The COVID-19 pandemic radically disrupted work environments to the point where the office, as we knew it, may never be the same again.
The daily commute to work could be a thing of the past. So might something as simple as pushing an elevator button at an office building or brushing shoulders with a colleague in the hallway.
“People’s behaviours and fears are not going to go away the day they get a vaccine,” says Meredith Thatcher, co-founder of Agile Work Evolutions, an Ottawa-based startup that helps clients implement more flexible and efficient work environments. “The fear is going to continue for a period of time and behaviours are going to change.”
Companies are using innovation and technology to create office space that focuses on enhanced health and safety and on smart building amenities.
While there are some people who can’t wait to get back to the office, there are others who find the lack of a commute is reducing the stress in their lives and improving their overall health, says Thatcher.
“We are hearing from our clients, very consistently, that a huge number of people want substantially more flexibility in their lives,” she says.
“Employees are saying, ‘This is pretty good. Why do I have to spend an hour in the car to go do four hours of email? Does it really matter where I’m sitting to do that or to write a report?’
“We are not going back to the same offices we left in March,” adds Thatcher. “The environments that we are going back to are more focused on socialization, communication and collaboration and less on individual heads-down work.”
Derrick Hanson is president and co-founder of The Attain Group, an intelligent building consulting and engineering firm that provides connectivity solutions to make office spaces more efficient – and enjoyable – environments.
“The office has to become a destination of choice; people have to want to go there,” says Hanson.
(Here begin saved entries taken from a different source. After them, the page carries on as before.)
(* ===== verification/AuditFacts.v ===== *)
(** * The audit of the run-time hooks

    When a ReSukiSU tree passes the audit, its hook file has the one accepted shape and two
    registrations, and no other source that the audit reads registers security hooks, unless
    a line continuation splits the name where the quick search of the raw text looks for it. *)

From Stdlib Require Import Ascii.
From stdpp Require Import base list strings gmap.
From S2P Require Import Prelude PyText PyRegex RegexFacts PyResult Scanner CLexer Continuations.
From S2P Require Import CPreproc World FsFacts.
From S2P Require Import Transaction Kbuild Discovery Resukisu KsuPatches KernelHooks Sources.
From S2P Require Import Installer Example Frames FileFacts ReadOnly.

#[local] Opaque walk.

(** ** Texts without continuations *)

(** No backslash stands before the end of a line. *)
Definition no_continuation (s : text) : Prop :=
  contains [backslash; nl] s = false ∧ contains [backslash; cr] s = false.

(** What is found in a masked text was there before, unless it has blanks. *)
Lemma masks_contains s m p :
  masks s m → Forall (λ c, c ≠ blank) p → contains p m = true → contains p s = true.
Proof.
  intros Hm Hp (x & y & ->)%contains_spec. unfold masks in Hm.
  apply Forall2_app_inv_r in Hm as (x' & m' & _ & Hm & ->).
  apply Forall2_app_inv_r in Hm as (p' & y' & Hpp & _ & ->).
  assert (p' = p) as ->; [|apply contains_spec; eauto].
  clear -Hp Hpp. induction Hpp as [|c d p' p Hc _ IH]; [done|]. inversion Hp; subst.
  destruct Hc as [->|[-> _]]; [|done]. by rewrite IH.
Qed.

Lemma not_contains_masked s m p :
  masks s m → Forall (λ c, c ≠ blank) p → contains p s = false → contains p m = false.
Proof.
  intros Hm Hp Hs. apply not_true_iff_false. intros Hc. apply not_true_iff_false in Hs.
  by eapply Hs, masks_contains.
Qed.

Lemma contains_suffix p i s : contains p (drop i s) = true → contains p s = true.
Proof. intros H. rewrite <- (take_drop i s). by apply contains_app_r. Qed.

Lemma collapse_nothing s : no_continuation s → collapse_c_line_continuations s = s.
Proof.
  intros [Hn Hr]. unfold collapse_c_line_continuations. cbn [collapse_loop].
  assert (re_search continuation_pattern s = None) as ->; [|done].
  apply (search_none _ _ match_continuation continuation_bounds). intros i.
  assert (∀ c rest, starts_with (backslash :: c :: rest) (drop i s) = true →
                    contains [backslash; c] s = true) as Hc.
  { intros c rest [t Ht]%starts_with_spec. apply (contains_suffix _ i), contains_spec.
    exists [], (rest ++ t). rewrite Ht. done. }
  unfold continuation_length.
  destruct (starts_with [backslash; cr; nl] _) eqn:E1; [apply Hc in E1; congruence|].
  destruct (starts_with [backslash; nl] _) eqn:E2; [apply Hc in E2; congruence|].
  destruct (starts_with [backslash; cr] _) eqn:E3; [apply Hc in E3; congruence|done].
Qed.

(** A pattern that reads [p] finds nothing where [p] is not. *)
Lemma finditer_absent r p s :
  (∀ c m, match_here r c = Some m → contains p (c_rest c) = true) →
  contains p s = false → finditer r s = [].
Proof.
  intros Hr Hs. unfold finditer.
  assert (∀ fuel c, contains p (c_rest c) = false → scan fuel r c = []) as H; [|by apply H].
  induction fuel as [|fuel IH]; intros c Hc; [done|]. cbn [scan].
  destruct (match_here r c) as [m|] eqn:E; [apply Hr in E; congruence|].
  destruct (c_rest c) as [|d rest] eqn:Ec; [done|]. apply IH.
  unfold step. rewrite Ec. cbn [c_rest]. apply not_true_iff_false. intros H.
  apply not_true_iff_false in Hc. apply Hc. by apply (contains_app_r _ [d]).
Qed.

Definition registration_word : text := py "security_add_".

Lemma word_then_read p rs c m :
  match_here (seqs (RWordB :: lit p :: rs)) c = Some m → contains p (c_rest c) = true.
Proof.
  unfold match_here. intros (c' & g' & H & _)%run_sound. unfold seqs in H. cbn [foldr] in H.
  apply matches_seq in H as (c1 & g1 & H1 & H). inversion H1; subst.
  apply matches_seq in H as (c2 & g2 & [_ (Hw & _)]%matches_lit & _).
  apply contains_spec. exists [], (c_rest c2). exact Hw.
Qed.

(** Without a trace of the name and without continuations there is no registration. *)
Lemma no_registration raw :
  contains registration_word raw = false → no_continuation raw → registration_count raw = Ok 0.
Proof.
  intros Hw [Hn Hr]. pose proof (mask_c_comments_and_literals_masks raw) as Hm.
  unfold registration_count. rewrite collapse_nothing.
  2: { split; (eapply not_contains_masked; [exact Hm| |done]); repeat constructor; discriminate. }
  set (code := mask_c_comments_and_literals raw) in *.
  assert (contains registration_word code = false) as Hc.
  { eapply not_contains_masked; [exact Hm| |done]. apply Forall_forall. intros c Hin ->.
    revert Hin. apply (bool_decide_unpack _). vm_compute. exact I. }
  assert (contains (py "security_add_hooks") code = false) as Hh.
  { apply not_true_iff_false. intros H. apply not_true_iff_false in Hc. apply Hc.
    eapply contains_trans; [|exact H]. vm_compute. reflexivity. }
  unfold re_search, findall.
  rewrite (finditer_absent token_paste_pattern registration_word code);
    [|intros c m; apply word_then_read|exact Hc].
  by rewrite (finditer_absent registration_pattern (py "security_add_hooks") code);
    [|intros c m; apply word_then_read|exact Hh].
Qed.

(** ** The list of the audit *)

(** What the audit counts in a file: none where the quick search of the raw text finds no
    trace of a registration. *)
Definition quick_count (w : world) (p : path) (n : nat) : Prop :=
  ∃ raw, read_bytes p w = (Ok raw, w) ∧
  if contains registration_word raw then registration_count raw = Ok n else n = 0.

(** The list that the audit computes is that of the files with registrations. *)
Definition lists (w : world) (ksu : path) (relatives : list path) (sources : list (path * nat)) :=
  (∀ relative, relative ∈ relatives → is_audited (w_fs w) ksu relative = true →
     ∃ n, quick_count w (ksu ++ relative) n ∧ (n = 0 ∨ (ksu ++ relative, n) ∈ sources)) ∧
  ∀ p n, (p, n) ∈ sources → quick_count w p n.

Lemma lists_cons w ksu relative relatives sources found :
  lists w ksu relatives found →
  (∀ p n, (p, n) ∈ sources ↔
     (p, n) ∈ found ∨ (n ≠ 0 ∧ p = ksu ++ relative ∧ quick_count w p n ∧
                       is_audited (w_fs w) ksu relative = true)) →
  (is_audited (w_fs w) ksu relative = true → ∃ n, quick_count w (ksu ++ relative) n) →
  lists w ksu (relative :: relatives) sources.
Proof.
  intros [Hf1 Hf2] Hs Hr. split.
  - intros r [->|Hin]%elem_of_cons Ha.
    + destruct (Hr Ha) as [n Hn]. exists n. split; [done|].
      destruct (decide (n = 0)) as [|Hne]; [by left|right]. apply Hs. auto.
    + destruct (Hf1 r Hin Ha) as (n & Hn & [?|?]); exists n; (split; [done|]); [by left|right].
      apply Hs. by left.
  - intros p n [Hp|(_ & _ & Hp & _)]%Hs; [by apply Hf2|done].
Qed.

Lemma quick_count_unique w p n m : quick_count w p n → quick_count w p m → n = m.
Proof.
  intros (raw & Hr & Hn) (raw' & Hr' & Hm). assert (raw = raw') as <- by congruence.
  destruct (contains _ raw); congruence.
Qed.

Lemma registration_sources_ok ksu relatives w sources w' :
  registration_sources ksu relatives w = (Ok sources, w') →
  w' = w ∧ lists w ksu relatives sources.
Proof.
  revert sources w'. induction relatives as [|relative relatives IH]; intros sources w' H;
    cbn [registration_sources] in H.
  { injection H as <- <-. split; [done|]. split; [by intros r ?%not_elem_of_nil|].
    by intros p n ?%not_elem_of_nil. }
  rewrite ask_bind in H. unfold id in H.
  destruct (is_audited (w_fs w) ksu relative) eqn:Ea; cbn [negb] in H.
  2: { destruct (IH _ _ H) as [-> Hl]. split; [done|].
       eapply lists_cons; [exact Hl| |congruence]. intros p n. intuition congruence. }
  rewrite bind_eq in H. destruct (read_bytes _ w) as [[raw|e] w1] eqn:Er; [|done].
  assert (w = w1) as <- by (by eapply (preserves_read_bytes eq)).
  destruct (contains (py "security_add_") raw) eqn:Ec; cbn [negb] in H.
  - rewrite lift_bind in H. destruct (registration_count raw) as [k|] eqn:Ek; [|done].
    assert (quick_count w (ksu ++ relative) k) as Hk by (exists raw; unfold registration_word; by rewrite Ec).
    minv H others w1 Ef; [|done]. injection H as Hs <-. destruct (IH _ _ eq_refl) as [-> Hl].
    split; [done|]. eapply lists_cons; [exact Hl| |by exists k]. intros p n. rewrite <- Hs.
    assert (p = ksu ++ relative → quick_count w p n → n = k) as Hu
      by (intros ->; intros Hn; by eapply quick_count_unique).
    destruct (Nat.eqb_spec k 0) as [->|Hne].
    + intuition congruence.
    + rewrite elem_of_cons. split; [intros [[= -> ->]|?]; auto|].
      intros [?|(_ & -> & Hn & _)]; [by right|left]. by rewrite Hu.
  - assert (quick_count w (ksu ++ relative) 0) as Hk by (exists raw; unfold registration_word; by rewrite Ec).
    destruct (IH _ _ H) as [-> Hl]. split; [done|].
    eapply lists_cons; [exact Hl| |by exists 0]. intros p n.
    assert (p = ksu ++ relative → quick_count w p n → n = 0) as Hu
      by (intros ->; intros Hn; by eapply quick_count_unique).
    intuition congruence.
Qed.

(** What the audit establishes of a tree: the shape of the hook file, its two registrations,
    and that the other audited sources without continuations have none. *)
Record audited (w : world) (ksu : path) : Prop := Audited {
  au_shape : ∃ s, text_of w (hook_file ksu) s ∧
                  validate_hook_shape (path_text (hook_file ksu)) s = Ok tt;
  au_hook_file : ∃ raw, read_bytes (hook_file ksu) w = (Ok raw, w) ∧ registration_count raw = Ok 2;
  au_others relative : relative ∈ rglob (w_fs w) ksu → is_audited (w_fs w) ksu relative = true →
    ksu ++ relative ≠ hook_file ksu →
    ∃ raw, read_bytes (ksu ++ relative) w = (Ok raw, w) ∧
           (no_continuation raw → registration_count raw = Ok 0)
}.

Lemma validate_audited ksu w w' :
  validate_resukisu_runtime_lsm_hooks ksu w = (Ok tt, w') → audited w ksu.
Proof.
  unfold validate_resukisu_runtime_lsm_hooks. intros H.
  apply read_bind_ok in H as (s & Hs & H). rewrite lift_bind in H.
  destruct (validate_hook_shape _ s) as [[]|] eqn:Ev; [|done].
  minv H sources w1 E; [|done]. unfold resukisu_registration_sources in E.
  rewrite ask_bind in E. destruct (bool_decide (sources = _)) eqn:Eb; [|done].
  apply bool_decide_eq_true in Eb as ->.
  destruct (registration_sources_ok _ _ _ _ _ E) as (-> & Hall & Hreg). split.
  - by exists s.
  - destruct (Hreg (hook_file ksu) 2) as (raw & Hr & Hn); [by left|]. exists raw. split; [done|].
    by destruct (contains registration_word raw).
  - intros relative Hin Ha Hne.
    destruct (Hall relative Hin Ha) as (n & (raw & Hr & Hn) & Hcase). exists raw. split; [done|].
    assert (n = 0) as ->.
    { destruct Hcase as [|Hp]; [done|]. by apply list_elem_of_singleton in Hp as [= ? _]. }
    destruct (contains registration_word raw) eqn:Ec; [done|]. by apply no_registration.
Qed.

(** C14: the policy for the run-time tail of the KernelSU hooks.  On a supported kernel line,
    [runtime_ksu_tail_policy] answers "never" exactly for the variants other than ReSukiSU
    and for the line 6.12.  On a ReSukiSU tree before that line, an answer is the ReSukiSU
    policy, and then the tree has passed the audit: the hook file has the one accepted shape
    and two registrations, and no other audited source below the tree has any, as far as
    it has no line continuations. *)
Theorem runtime_policy_audited l w :
  l_version l ∈ SUPPORTED_KERNELS →
  (runtime_ksu_tail_policy l w = (Ok RUNTIME_KSU_TAIL_NEVER, w) ↔
     l_variant l ≠ py "resukisu" ∨ l_version l = py "6.12") ∧
  (∀ policy w', l_variant l = py "resukisu" → l_version l ≠ py "6.12" →
     runtime_ksu_tail_policy l w = (Ok policy, w') →
     w' = w ∧ policy = RUNTIME_KSU_TAIL_RESUKISU_SUSFS ∧ audited w (l_ksu l)).
Proof.
  intros Hv.
  assert (tail_supported_version (l_version l) = Ok (negb (text_eqb (l_version l) (py "6.12"))))
    as Ht.
  { revert Hv. unfold SUPPORTED_KERNELS. rewrite !elem_of_cons, elem_of_nil.
    intros [->|[->|[->|[->|[->|[]]]]]]; vm_compute; reflexivity. }
  pose proof (λ policy w', preserves_runtime_policy eq l w (Ok policy) w') as Heq.
  unfold runtime_ksu_tail_policy in *.
  destruct (text_eqb (l_variant l) (py "resukisu")) eqn:Er; cbn [negb] in *.
  2: { apply text_eqb_neq in Er. split; [split; [by left|done]|by intros ? ? ?]. }
  apply text_eqb_eq in Er. rewrite lift_bind, Ht.
  destruct (text_eqb (l_version l) (py "6.12")) eqn:E12; cbn [negb] in *.
  { apply text_eqb_eq in E12. split; [split; [by right|done]|by intros ? ? ? ?]. }
  apply text_eqb_neq in E12. split.
  - split; [|by intros [?|?]]. intros H. minv H u w1 E; [|done]. injection H as H _.
    exfalso. revert H. vm_compute. discriminate.
  - intros policy w' _ _ H. split.
    { symmetry. apply (Heq policy). by rewrite lift_bind, Ht. }
    minv H u w1 E; [|done]. injection H as <- <-. destruct u.
    split; [done|by eapply validate_audited].
Qed.

Lemma runtime_policy_audited_witness :
  let l := Layout sample_root sample_common sample_ksu (py "resukisu") (py "6.6") in
  let w := sample_world (sample_tree (py "resukisu") (py "6.6")) in
  let run := runtime_ksu_tail_policy l w in
  run.1 = Ok RUNTIME_KSU_TAIL_RESUKISU_SUSFS ∧ audited w (l_ksu l).
Proof.
  intros l w run. assert (run.1 = Ok RUNTIME_KSU_TAIL_RESUKISU_SUSFS) as Hr
    by (vm_compute; reflexivity).
  split; [exact Hr|].
  destruct (runtime_policy_audited l w) as [_ H].
  - apply (bool_decide_unpack _). vm_compute. exact I.
  - apply (H RUNTIME_KSU_TAIL_RESUKISU_SUSFS run.2);
      [reflexivity|vm_compute; discriminate|rewrite <- Hr; apply surjective_pairing].
Defined.

(** ** A registration that the audit does not see *)

(** A source whose registration is split by a line continuation. *)
Definition split_registration : text :=
  py "void more(void)\n{\n\tsecurity_\\\nadd_hooks(more_hooks, 1, ABK);\n}\n".

Definition split_tree : fsys :=
  put (sample_ksu ++ ["feature"; "more.c"])
      (Some (File (FileData split_registration 0 default_mode)))
      (sample_tree (py "resukisu") (py "6.6")).

(** The audit searches the raw text for `security_add_` before it joins the continued
    lines.  A source that registers hooks with the name split by a continuation has one
    registration by the audit's own count, but the search skips it: the audit accepts the
    tree with the second source of registrations. *)
Example split_registration_missed :
  registration_count split_registration = Ok 1 ∧
  is_audited split_tree sample_ksu ["feature"; "more.c"] = true ∧
  (validate_resukisu_runtime_lsm_hooks sample_ksu (sample_world split_tree)).1 = Ok tt.
Proof. split_and!; vm_compute; reflexivity. Qed.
He believes COVID-19 is accelerating the evolution of the office, as seen with the widespread adoption of technologies for video conferencing as well as the move toward a hybrid workplace that involves productive hours both in the office and remotely.
“We just spent the last five to 10 years squishing people into offices as close as we could possibly get them because apparently that was good for collaboration,” says Hanson. “Now, we’re like, ‘I don’t want to go anywhere near that right now. I don’t want to be in an office where I’m two feet from somebody.’”
Yet, the office serves a very important function, says Hanson. “People are social in nature. We need that human contact.
“I may want to have a conversation with you, face-to-face, or collaborate on a project or do some brainstorming. We can do it on Zoom, we can do it on Microsoft Teams or Google Hangouts, but it’s not quite the same.”
The Attain Group helps its clients upgrade their systems to fully integrated tech-enabled and connected networks. Investing in such technology – and differentiating one’s building – is a good way to attract new tenants, Hanson says.
“People want more space, greater freedom, flexibility, mobility, health and safety. To drive that, the building needs to have a system that they can use to connect.”
The touchless office
Office buildings now have COVID-19 signage that reminds visitors about the importance of physical distancing, mask requirements, maximum capacities as well as directional arrows for one-way flow.
Technology has also progressed to the point where employees can complete touchless body temperature checks or breeze through building security just by using a smartphone app. Their smartphones can also help them book a workstation in advance and have it ready for when they arrive – with their preferred air temperature and lighting.
Ceiling-mounted smart sensors can track how many people are in a building or on a particular floor, and can monitor physical distancing. They can also detect whether an area has been cleaned and, if so, how long ago.
Other considerations include touchless designs for bathrooms and improvements to air quality by improving HVAC systems or by making physical changes to manage indoor airflow.
“A lot of these tools that we’re talking about, to make the workplace healthier and safer, actually help us down the road to a more sustainable work environment,” says Thatcher. “It builds resilience for the organization. It doesn’t matter what comes again … hopefully, not another pandemic in my lifetime, but the more companies are better enabled to respond to them, the better everyone will do.”